Section Ops.
Context {D : Type} (compare : D -> D -> Z) `{!RavlOrder compare}.
Implicit Types (r : ravl D) (t : @tree D) (c : @ctx D).

Definition lt (x y : D) : Prop := compare x y < 0.
(** The content of a well-formed tree is strictly increasing. *)
Definition sorted (l : list D) : Prop := StronglySorted lt l.

Lemma cmp_flip x y : compare x y < 0 <-> 0 < compare y x.
Proof. pose proof (cmp_sym x y). lia. Qed.
Lemma cmp_flip0 x y : compare x y = 0 <-> compare y x = 0.
Proof. pose proof (cmp_sym x y). lia. Qed.
Lemma lt_le_trans x y z : compare x y < 0 -> compare y z <= 0 -> compare x z < 0.
Proof.
  intros H1 H2. destruct (Z.lt_ge_cases (compare x z) 0) as [|Hge]; [done|].
  assert (compare z x <= 0) by (pose proof (cmp_sym x z); lia).
  pose proof (cmp_trans y z x H2 ltac:(done)). pose proof (cmp_sym x y). lia.
Qed.
Lemma le_lt_trans x y z : compare x y <= 0 -> compare y z < 0 -> compare x z < 0.
Proof.
  intros H1 H2. destruct (Z.lt_ge_cases (compare x z) 0) as [|Hge]; [done|].
  assert (compare z x <= 0) by (pose proof (cmp_sym x z); lia).
  pose proof (cmp_trans z x y ltac:(done) H1). pose proof (cmp_sym y z). lia.
Qed.

Lemma sorted_app l1 l2 :
  sorted (l1 ++ l2) <-> sorted l1 /\ sorted l2 /\ Forall (fun x => Forall (lt x) l2) l1.
Proof.
  unfold sorted. induction l1 as [|x l1 IH]; cbn [app].
  - split; [|tauto]. intros H. repeat split; [constructor|done|constructor].
  - rewrite !StronglySorted_cons, Forall_app, Forall_cons, IH. tauto.
Qed.

(** All of [l] is below (above) [d]. *)
Definition below (l : list D) (d : D) : Prop := Forall (fun x => lt x d) l.
Definition above (d : D) (l : list D) : Prop := Forall (fun x => lt d x) l.

Lemma sorted_insert l1 l2 d : sorted (l1 ++ l2) -> below l1 d -> above d l2 -> sorted (l1 ++ d :: l2).
Proof.
  unfold below, above. rewrite !sorted_app. intros (H1 & H2 & H3) Hb Ha. split; [done|]. split.
  - apply StronglySorted_cons. done.
  - rewrite Forall_forall in *. intros x Hx. apply Forall_cons. split; [by apply Hb|by apply H3].
Qed.

(** ** Pointers along the descent *)

(** The part of [foc] that does not talk about other nodes of the heap. *)
Definition linked r c t : Prop :=
  root r = ctx_root c (addr_of t) /\ rep (nodes r) (ctx_addr c) t /\ rep_ctx (nodes r) (addr_of t) c.

Lemma foc_linked r c t : foc r c t -> linked r c t.
Proof. intros [H1 H2 H3 _ _]. done. Qed.

Lemma linked_up r b a k v s c t : linked r (Step b a k v s c) t <-> linked r c (nodeT b a k v t s).
Proof.
  unfold linked. cbn [ctx_root ctx_addr rep_ctx]. rewrite rep_nodeT, addr_nodeT. tauto.
Qed.

Lemma linked_load r c t : linked r c t -> load_ref r (ref_of c) = Some (addr_of t).
Proof.
  intros (Hr & _ & Hc). destruct c as [|b a k v s c]; cbn [ref_of load_ref]; [by rewrite Hr|].
  destruct Hc as (_ & Ha & _). unfold deref. rewrite Ha. cbn [mbind option_bind]. by rewrite slot_mkn.
Qed.

Fixpoint height (t : @tree D) : nat :=
  match t with Leaf => 0 | Node _ _ _ l r => S (height l `max` height r) end.

Lemma height_nodeT b a k v (x y : @tree D) : height (nodeT b a k v x y) = S (height x `max` height y).
Proof. destruct b; simpl; lia. Qed.

Lemma height_addrs t : (height t <= length (addrs t))%nat.
Proof. induction t as [|a k v l IHl r IHr]; simpl; [lia|]. rewrite length_app. lia. Qed.

Lemma walk_spec r d c t fuel :
  linked r c t -> sorted (inorder (plug c t)) -> below (ctx_before c) d -> above d (ctx_after c) ->
  (height t < fuel)%nat ->
  (exists e, e ∈ inorder t /\ compare d e = 0 /\ emplace_walk compare fuel r d (ref_of c) (ctx_addr c) = Some None) \/
  (exists c', emplace_walk compare fuel r d (ref_of c) (ctx_addr c) = Some (Some (ref_of c', ctx_addr c')) /\
     linked r c' Leaf /\ plug c' Leaf = plug c t /\ below (ctx_before c') d /\ above d (ctx_after c')).
Proof.
  revert c fuel. induction t as [|a k v l IHl rr IHr]; intros c fuel H Hs Hb Ha Hf;
    (destruct fuel as [|fuel]; [lia|]); cbn [emplace_walk]; rewrite (linked_load _ _ _ H); cbn [mbind option_bind].
  - right. exists c. done.
  - pose proof H as (_ & (Ha0 & Had & Hrl & Hrr) & _). cbn [addr_of].
    destruct (Z.eqb_spec a 0); [done|]. unfold deref. rewrite Had. cbn [mbind option_bind]. rewrite data_mkn.
    pose proof Hs as Hs'. rewrite inorder_plug in Hs'. cbn [inorder] in Hs'.
    rewrite !sorted_app, Forall_app in Hs'. destruct Hs' as (_ & ((_ & Hsr & Hlr) & _ & _) & _).
    apply StronglySorted_cons in Hsr as [Hvr Hsr]. simpl in Hf.
    destruct (Z.eqb_spec (compare d v.2) 0) as [E|E].
    + left. exists v.2. split; [|done]. simpl. apply elem_of_app. right. left.
    + destruct (Z.ltb_spec 0 (compare d v.2)) as [Hgt|Hle].
      * destruct (IHr (Step true a k v l c) fuel) as [(e & He & Hce & Hw)|(c' & Hw & Hl & Hp & Hb' & Ha')].
        -- by apply linked_up.
        -- exact Hs.
        -- cbn [ctx_before]. apply Forall_app. split; [done|]. apply Forall_app. split.
           ++ rewrite Forall_forall in *. intros x Hx. specialize (Hlr x Hx). rewrite Forall_cons in Hlr.
              apply lt_le_trans with v.2; [apply Hlr|]. pose proof (cmp_flip v.2 d). lia.
           ++ constructor; [|constructor]. by apply cmp_flip.
        -- exact Ha.
        -- lia.
        -- left. exists e. split; [simpl; apply elem_of_app; right; by right|]. done.
        -- right. exists c'. done.
      * destruct (IHl (Step false a k v rr c) fuel) as [(e & He & Hce & Hw)|(c' & Hw & Hl & Hp & Hb' & Ha')].
        -- by apply linked_up.
        -- exact Hs.
        -- cbn [ctx_before]. by rewrite app_nil_r.
        -- cbn [ctx_after]. apply Forall_app. split; [|done]. constructor; [unfold lt; lia|].
           rewrite Forall_forall in *. intros x Hx. apply le_lt_trans with v.2; [lia|]. by apply Hvr.
        -- lia.
        -- left. exists e. split; [simpl; apply elem_of_app; by left|]. done.
        -- right. exists c'. done.
Qed.

(** ** Insertion *)

Lemma linked_frame r r' c t :
  root r' = root r ->
  (forall a, a ∈ addrs t ++ ctx_addrs c -> nodes r' !! a = nodes r !! a) -> linked r c t -> linked r' c t.
Proof.
  intros Hr Hf (H1 & H2 & H3). split; [congruence|]. split.
  - eapply rep_frame; [|exact H2]. intros a Ha. apply Hf, elem_of_app. by left.
  - eapply rep_ctx_frame; [|exact H3]. intros a Ha. apply Hf, elem_of_app. by right.
Qed.

Lemma plug_addrs c t : addrs (plug c t) ≡ₚ addrs t ++ ctx_addrs c.
Proof.
  revert t. induction c as [|b a k v s c IH]; intros t; cbn [plug ctx_addrs]; [by rewrite app_nil_r|].
  rewrite IH, addrs_nodeT. cbn [app]. rewrite <- Permutation_middle. by rewrite app_assoc.
Qed.

Lemma ctx_len_le c : (ctx_len c <= length (ctx_addrs c))%nat.
Proof. induction c; simpl; [lia|]. rewrite length_app. lia. Qed.

(** Linking a new leaf into the empty slot of a context. *)
Lemma link_leaf r c v a :
  wf r (plug c Leaf) -> a <> 0 -> nodes r !! a = None ->
  let r1 := Ravl (<[a := RNode 0 0 0 0 v.1 v.2]> (nodes r)) (root r) in
  exists r2 r3, update a (with_parent (ctx_addr c)) r1 = Some r2 /\
    store_ref (ref_of c) a r2 = Some r3 /\ foc r3 c (Node a 0 v Leaf Leaf).
Proof.
  intros Hwf Ha0 Hfresh r1. rewrite <- foc_plug in Hwf. destruct Hwf as [Hr _ Hc Hnd Hdom].
  cbn [addr_of addrs app] in *.
  assert (a ∉ ctx_addrs c) as Hna by (intros Hin; apply Hdom in Hin; rewrite Hfresh in Hin; by destruct Hin).
  assert (deref r1 a = Some (mkn false 0 0 0 0 v)) as Hd by apply lookup_insert_eq.
  rewrite (update_deref _ _ _ _ Hd), with_parent_mkn. subst r1. cbn [nodes root].
  rewrite insert_insert_eq.
  destruct (store_hole (Ravl (<[a := mkn false (ctx_addr c) 0 0 0 v]> (nodes r)) (root r)) 0 a c)
    as (r3 & Hst & Hroot & Hctx & Hout & Hdom3); [done| |done|].
  { cbn [nodes]. eapply rep_ctx_frame; [|exact Hc]. intros i Hi. apply lookup_insert_ne. intros ->. done. }
  eexists _, r3. split; [done|]. split; [exact Hst|]. cbn [nodes] in *. constructor; try done.
  - split; [done|]. split; [|done]. rewrite Hout by done. apply lookup_insert_eq.
  - cbn [addrs app]. constructor; done.
  - intros i. rewrite Hdom3. cbn [addrs app]. rewrite elem_of_cons, <- Hdom.
    destruct (decide (i = a)) as [->|Hi].
    + rewrite lookup_insert_eq. split; [by left|by eexists].
    + rewrite lookup_insert_ne by done. split; [by right|intros [?|?]; done].
Qed.

(** The abstract insertion. *)
Definition is_dup (d : D) (l : list D) : bool := existsb (fun e => compare d e =? 0) l.

Lemma no_dup_between l1 l2 d : below l1 d -> above d l2 -> is_dup d (l1 ++ l2) = false.
Proof.
  unfold below, above, is_dup. intros H1 H2. apply not_true_iff_false. intros H.
  apply existsb_exists in H as (e & He & E). apply Z.eqb_eq in E. apply list_elem_of_In in He.
  rewrite Forall_forall in H1, H2. apply elem_of_app in He as [He|He].
  - specialize (H1 e He). apply cmp_flip in H1. lia.
  - specialize (H2 e He). unfold lt in H2. lia.
Qed.

Lemma emplace_spec r t d a constr fuel :
  wf r t -> sorted (inorder t) -> rank_ok t -> a <> 0 -> nodes r !! a = None ->
  (length (addrs t) < fuel)%nat ->
  exists ret r' t', ravl_emplace compare fuel r a constr d = Some (ret, r') /\
    wf r' t' /\ rank_ok t' /\ sorted (inorder t') /\
    ((is_dup d (inorder t) = true /\ ret = -1 /\ t' = t) \/
     (is_dup d (inorder t) = false /\ ret = 0 /\
      exists l1 l2, inorder t = l1 ++ l2 /\ inorder t' = l1 ++ d :: l2)).
Proof.
  intros Hwf Hs Hok Ha0 Hfresh Hf. unfold ravl_emplace, ravl_new_node.
  destruct (Z.eqb_spec a 0); [done|]. cbn [fst snd]. destruct (Z.eqb_spec a 0); [done|].
  set (v := (match constr with ravl_node_insert_constructor => true | _ => false end, d) : bool * D).
  set (r1 := Ravl (<[a := RNode 0 0 0 0 v.1 v.2]> (nodes r)) (root r)).
  change (Ravl _ _) with r1.
  assert (a ∉ addrs t) as Hna.
  { intros Hin. assert (a ∈ addrs t ++ ctx_addrs (@Top D)) as Hin' by (by rewrite app_nil_r).
    apply (foc_dom _ _ _ Hwf) in Hin'. rewrite Hfresh in Hin'. by destruct Hin'. }
  assert (linked r1 Top t) as Hl.
  { apply (linked_frame r r1 Top t); [done| |apply foc_linked, Hwf]. intros i Hi. rewrite app_nil_r in Hi.
    apply lookup_insert_ne. intros ->. done. }
  pose proof (height_addrs t).
  destruct (walk_spec r1 d Top t fuel Hl Hs) as [(e & He & Hce & Hw)|(c & Hw & _ & Hp & Hb & Hab)];
    try done; [constructor|constructor|lia|..]; cbn [ref_of ctx_addr] in Hw; rewrite Hw; cbn [mbind option_bind].
  - exists (-1), r, t. split.
    + unfold Free_node, r1. cbn [nodes root]. rewrite delete_insert_id by done. by destruct r.
    + split; [done|]. split; [done|]. split; [done|]. left. split; [|done].
      apply existsb_exists. exists e. split; [by apply list_elem_of_In|by apply Z.eqb_eq].
  - cbn [plug] in Hp. subst t.
    destruct (link_leaf r c v a Hwf Ha0 Hfresh) as (r2 & r3 & Hu & Hst & H3). fold r1 in Hu.
    rewrite Hu. cbn [mbind option_bind]. rewrite Hst. cbn [mbind option_bind].
    destruct (balance_spec c (Node a 0 v Leaf Leaf) r3 fuel H3) as (r' & t' & Hbal & Hwf' & Hok' & Hin).
    { apply rank_ok_plug in Hok as [_ Hok]. split; [simpl; lia|]. split; [exact Hok|]. simpl. lia. }
    { pose proof (ctx_len_le c). rewrite plug_addrs in Hf. simpl in Hf. lia. }
    cbn [addr_of] in Hbal. rewrite Hbal. cbn [mbind option_bind].
    exists 0, r', t'. split; [done|]. split; [done|]. split; [done|].
    rewrite inorder_plug in Hin, Hs. cbn [inorder app] in Hin, Hs.
    split; [rewrite Hin; by apply sorted_insert|]. right.
    rewrite inorder_plug. cbn [inorder app]. split; [by apply no_dup_between|]. split; [done|].
    exists (ctx_before c), (ctx_after c). done.
Qed.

○ ○ ○ ○

▶ _Exercise_
Please output exactly the lines between the one holding "- cbn [addrs app]. constructor; done." and the one holding "(** The abstract insertion. *)" in the records above, inclusive, and nothing more.

▶ _Output below_
  - cbn [addrs app]. constructor; done.
  - intros i. rewrite Hdom3. cbn [addrs app]. rewrite elem_of_cons, <- Hdom.
    destruct (decide (i = a)) as [->|Hi].
    + rewrite lookup_insert_eq. split; [by left|by eexists].
    + rewrite lookup_insert_ne by done. split; [by right|intros [?|?]; done].
Qed.

(** The abstract insertion. *)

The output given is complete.